Combats entre l'Arménie et l'Azerbaïdjan. Ce que l'on sait et comment cela est lié à la guerre en Ukraine

Combats entre l'Arménie et l'Azerbaïdjan. Ce que l'on sait et comment cela est lié à la guerre en Ukraine

14.09.2022 0 Par admin

Karabakh

Photo par ARIS MESSINIS/AFP via Getty Images

Dans la nuit du 13 septembre, les troupes azerbaïdjanaises ont ouvert le feu sur le territoire de l’Arménie voisine. Ce n’est pas la première escalade dans la région ces derniers mois, mais c’est certainement sans précédent. Non seulement les villes frontalières ont essuyé des tirs, mais aussi la station balnéaire arménienne de Jermuk.

La Russie reste le garant de la sécurité dans la région, mais elle est trop occupée par la guerre en Ukraine, et la situation turbulente au Haut-Karabakh n’est pas entre les mains de Moscou.

La BBC raconte ce que l’on sait des affrontements et s’ils pourraient conduire à une autre guerre majeure.

Bombardement de l’Arménie

Dans la nuit, l’Arménie a annoncé que l’Azerbaïdjan avait lancé les hostilités à la frontière. Selon le ministère arménien de la Défense, Bakou utilise de l’artillerie, des mortiers, des drones et des armes légères de gros calibre.

Selon Erevan, les colonies de Vardenis, Sotk, Artanish, Ishkhanasar, Goris et Kapan ont été attaquées. Il est important de noter que tous ces villages et villes sont situés sur le territoire arménien et n’ont rien à voir avec le Haut-Karabakh, qui fait traditionnellement l’objet de désaccords entre les deux pays.
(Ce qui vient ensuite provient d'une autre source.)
(* ===== verification/SchedWake.v ===== *)
(** * Waking a task up

    [vcpu_wakeup] keeps the invariant of the scheduler: the task joins the run
    queue of its VCPU, and the VCPU the queue of its CPU. *)

From Stdlib Require Import ZArith Lia.
From S2P Require Import Prelude Div64 TaskQueue ReplQueue Vcpu MainVcpu IoVcpu.
From S2P Require Import VcpuSched SchedLemmas SchedInv SchedThm.
From stdpp Require Import base gmap sets fin_sets numbers strings list.
Local Open Scope Z_scope.

(** ** Unblocking *)

(** A VCPU that may be unblocked at the reads [n], [n + 1] of the clock. *)
Definition unblockable (tsc : nat -> Z) (v : vcpu) (n : nat) : Prop :=
  match v_type v with
  | MAIN_VCPU => 0 < tsc (S n) < 2 ^ 62
  | IO_VCPU => 0 < tsc n /\ exists p sv, pibs_params p /\ io_represents p v sv /\ pibs_ok p sv
  end.

Lemma unblock_sound tsc h :
  good (h_v h) -> unblockable tsc (h_v h) (h_clk h) ->
  exists h', unblock (vcpu_hooks_table tsc (v_type (h_v h))) h = Ok (tt, h') /\
    good (h_v h') /\ vshape (h_v h') = vshape (h_v h).
Proof.
  intros Hg Hu. unfold good in Hg. unfold unblockable in Hu.
  destruct (v_type (h_v h)) eqn:Et; cbn [vcpu_hooks_table unblock main_vcpu_hooks io_vcpu_hooks].
  - destruct Hg as (Hb & HC & sv & Hinv).
    destruct (unblock_check_refines tsc (v_C (h_v h)) h sv) as (v' & n & E & Hup);
      [apply Hinv|apply Hinv|lia|destruct Hinv as (_ & _ & ?); lia|done|].
    pose proof (proj2 (proj2 (framed_main_hooks tsc 0 0)) _ _ _ E) as Hs.
    eexists. split; [exact E|]. split; [|done]. unfold good.
    rewrite (vshape_type _ _ Hs), Et. unfold main_good. rewrite (vshape_C _ _ Hs).
    split; [destruct Hup as (m & -> & _); done|]. split; [done|].
    eexists. split; [by eapply updated_represents|].
    split; [apply unblock_check_ok; [apply Hinv|lia]|].
    destruct Hinv as (_ & _ & Hu'). unfold Spec.advance. by repeat case_match.
  - destruct Hu as (Hnow & p & sv & Hp & Hrep & Hok).
    destruct (io_unblock_refines tsc p h sv Hp Hrep Hok Hnow) as (h' & E & Hr & _).
    pose proof (proj2 (proj2 (framed_io_hooks tsc 0 0)) _ _ _ E) as Hs.
    exists h'. split; [exact E|]. split; [|done]. unfold good.
    rewrite (vshape_type _ _ Hs), Et.
    destruct (pibs_unblock_ok p (tsc (h_clk h)) sv Hp Hok Hnow) as ([Hb' _ _ Hr'] & _).
    destruct Hr as (i' & E' & [_ _ _ Eb _ _ _ Er0]). split; [lia|]. exists i'. split; [done|].
    destruct (Pibs.r _) as [[t a]|] eqn:Er; cbn in Er0; [|done].
    destruct (Hr' t a eq_refl). lia.
Qed.

(** ** Joining the queue of the CPU *)

Definition queue_join (l : list nat) (i : nat) : list nat := if decide (i ∈ l) then l else l ++ [i].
En outre, plusieurs médias ont immédiatement signalé que des bruits d’explosions avaient été entendus dans la station balnéaire arménienne de Jermuk. Selon Sputnik Armenia, l’entrée des transports dans la ville est limitée – seuls les résidents locaux et les voitures qui emmènent les gens des villages adjacents à Jermuk vers des zones plus sûres peuvent passer.

Les voitures roulent également à Martun – une ville près du lac Sevan, où plusieurs blessés ont été amenés. Plusieurs autres victimes ont dû être transportées à Erevan – elles ont besoin de soins médicaux plus sérieux.

Le Premier ministre arménien Pashinyan a déclaré que 49 militaires du pays avaient été tués lors des combats nocturnes. Le ministère de la Santé ajoute que trois civils ont été blessés.

Le ministère azerbaïdjanais de la Défense a déclaré qu’au moins 50 militaires azerbaïdjanais, dont huit gardes-frontières, avaient été tués à la suite des hostilités dans la nuit du 13 septembre.

Bakou assure que le bombardement est une réponse aux « provocations à grande échelle » de l’Arménie. L’Azerbaïdjan insiste sur le fait que l’Arménie a miné les zones situées entre les positions des unités de l’armée azerbaïdjanaise et la route d’approvisionnement. Apparemment, en réponse à ces actions, Bakou a pris des « mesures urgentes », qui ont conduit à des affrontements.

Ce qui se passe peut être qualifié d’escalade la plus grave depuis la fin de la deuxième guerre du Karabakh.

L’expert Tigran Hryhoryan note que même pendant cette guerre, la partie azerbaïdjanaise n’a pas bombardé les villes arméniennes avec de l’artillerie. « C’est une nouvelle dans notre contexte. Mais j’explique le fait même de l’escalade avec le vide de pouvoir qui existe actuellement dans la zone de conflit et dans notre région en général en raison de la guerre russo-ukrainienne », explique l’expert.

L’inaction de la Russie

Azad Isazadeh, expert militaire azerbaïdjanais, défend la position des dirigeants de son pays face aux « provocations » de l’Arménie.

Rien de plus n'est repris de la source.